§ DATA FOR PROCESSING:
■ ■ ■ ■ ■ ■ ■

(** One row of a pixel loop: columns [x0 <= x < x1] of row [y]. *)
Lemma row_painted (step : Z -> Image -> result Image) img0 F x0 x1 y0 y img :
  0 <= x0 -> x1 <= width img0 -> y0 <= y -> 0 <= y < height img0 ->
  (forall x im, x0 <= x < x1 -> wf im ->
     width im = width img0 -> height im = height img0 ->
     (forall c, 0 <= c < channels -> pix im x y c = pix img0 x y c) ->
     exists im', step x im = Ok im' /\
                 updated im im' x y (fun _ => true) (F x y)) ->
  painted img0 img (rows_before x0 x1 y0 y) F ->
  exists img', for_range x0 x1 step img = Ok img' /\
               painted img0 img' (rows_before x0 x1 y0 (y + 1)) F.
Proof.
  intros Hx0 Hx1 Hy0 Hy Hstep Hp.
  destruct (Z_le_gt_dec x0 x1) as [Hle|Hgt].
  - destruct (for_range_inv
      (fun x im => painted img0 im
         (fun x' y' => rows_before x0 x1 y0 y x' y'
                       || ((y' =? y) && (x0 <=? x') && (x' <? x))) F)
      step x0 x1 img Hle) as (img' & E & Hp').
    + eapply painted_ext; [exact Hp|]. intros x' y' _ _.
      unfold rows_before. zbool; try lia; reflexivity.
    + intros x im Hx (Hwf & Hw & Hh & Hpix).
      destruct (Hstep x im Hx Hwf Hw Hh) as (im' & E & Hwf' & Hw' & Hh' & Hpix').
      { intros c Hc. rewrite Hpix by (unfold inside; lia).
        unfold rows_before. zbool; try lia; reflexivity. }
      exists im'. split; [exact E|]. unfold painted.
      split; [exact Hwf'|]. split; [congruence|]. split; [congruence|].
      intros x' y' c' Hin.
      rewrite Hpix' by (unfold inside in *; rewrite Hw, Hh; exact Hin).
      rewrite (Hpix _ _ _ Hin). unfold rows_before.
      zbool; subst; try lia; reflexivity.
    + exists img'. split; [exact E|]. eapply painted_ext; [exact Hp'|].
      intros x' y' _ _. unfold rows_before. zbool; try lia; reflexivity.
  - exists img. split; [apply for_range_empty; lia|].
    eapply painted_ext; [exact Hp|]. intros x' y' _ _.
    unfold rows_before. zbool; try lia; reflexivity.
Qed.
(** X5.  A list of options of the package changes no field outside the
    ones its members assign. *)
Theorem options_frame (cs : list optionCall) (c : config.t) :
  let c' := applyOptions (map optionOf cs) c in
  (Forall (λ o, FAutoOpenBrowser ∉ assigned o) cs →
   config.AutoOpenBrowser c' = config.AutoOpenBrowser c)
  ∧ (Forall (λ o, FInterval ∉ assigned o) cs →
     config.Interval c' = config.Interval c)
  ∧ (Forall (λ o, FMaxPoints ∉ assigned o) cs →
     config.MaxPoints c' = config.MaxPoints c)
  ∧ (Forall (λ o, FTemplate ∉ assigned o) cs →
     config.Template c' = config.Template c)
  ∧ (Forall (λ o, FListenAddr ∉ assigned o) cs →
     config.ListenAddr c' = config.ListenAddr c)
  ∧ (Forall (λ o, FLinkAddr ∉ assigned o) cs →
     config.LinkAddr c' = config.LinkAddr c)
  ∧ (Forall (λ o, FTimeFormat ∉ assigned o) cs →
     config.TimeFormat c' = config.TimeFormat c)
  ∧ (Forall (λ o, FTheme ∉ assigned o) cs →
     config.Theme c' = config.Theme c).
Proof.
  cbv zeta. revert c. induction cs as [|o cs IH]; intros c.
  - repeat split.
  - cbn [map applyOptions].
    destruct (IH (optionOf o c)) as (I1 & I2 & I3 & I4 & I5 & I6 & I7 & I8).
    repeat split; intros Hf; apply Forall_cons in Hf as [Ho Hf];
      [rewrite (I1 Hf)|rewrite (I2 Hf)|rewrite (I3 Hf)|rewrite (I4 Hf)
      |rewrite (I5 Hf)|rewrite (I6 Hf)|rewrite (I7 Hf)|rewrite (I8 Hf)];
      destruct o; try reflexivity; exfalso; apply Ho;
      cbn; repeat constructor.
Qed.

(** X6.  No option of the package takes back [WithBrowserOpen]: once it is
    in the list, or once the flag is set, the flag is set at the end. *)
Theorem browser_flag_is_never_reset (cs : list optionCall) (c : config.t) :
  config.AutoOpenBrowser c = true ∨ CallWithBrowserOpen ∈ cs →
  config.AutoOpenBrowser (applyOptions (map optionOf cs) c) = true.
Proof.
  revert c. induction cs as [|o cs IH]; intros c [Hc|Hin].
  - exact Hc.
  - apply elem_of_nil in Hin. contradiction.
  - cbn. apply IH. left. destruct o; exact Hc || reflexivity.
  - cbn. apply IH. apply elem_of_cons in Hin as [<-|Hin]; [left|right].
    + reflexivity.
    + exact Hin.
Qed.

■ ■ ■ ■ ■ ■ ■

§ WORK ORDER:
Your task is to list each line of the records with the word "assigned".

§ EXERCISE RESULT:
  (Forall (λ o, FAutoOpenBrowser ∉ assigned o) cs →
  ∧ (Forall (λ o, FInterval ∉ assigned o) cs →
  ∧ (Forall (λ o, FMaxPoints ∉ assigned o) cs →
  ∧ (Forall (λ o, FTemplate ∉ assigned o) cs →
  ∧ (Forall (λ o, FListenAddr ∉ assigned o) cs →
  ∧ (Forall (λ o, FLinkAddr ∉ assigned o) cs →
  ∧ (Forall (λ o, FTimeFormat ∉ assigned o) cs →
  ∧ (Forall (λ o, FTheme ∉ assigned o) cs →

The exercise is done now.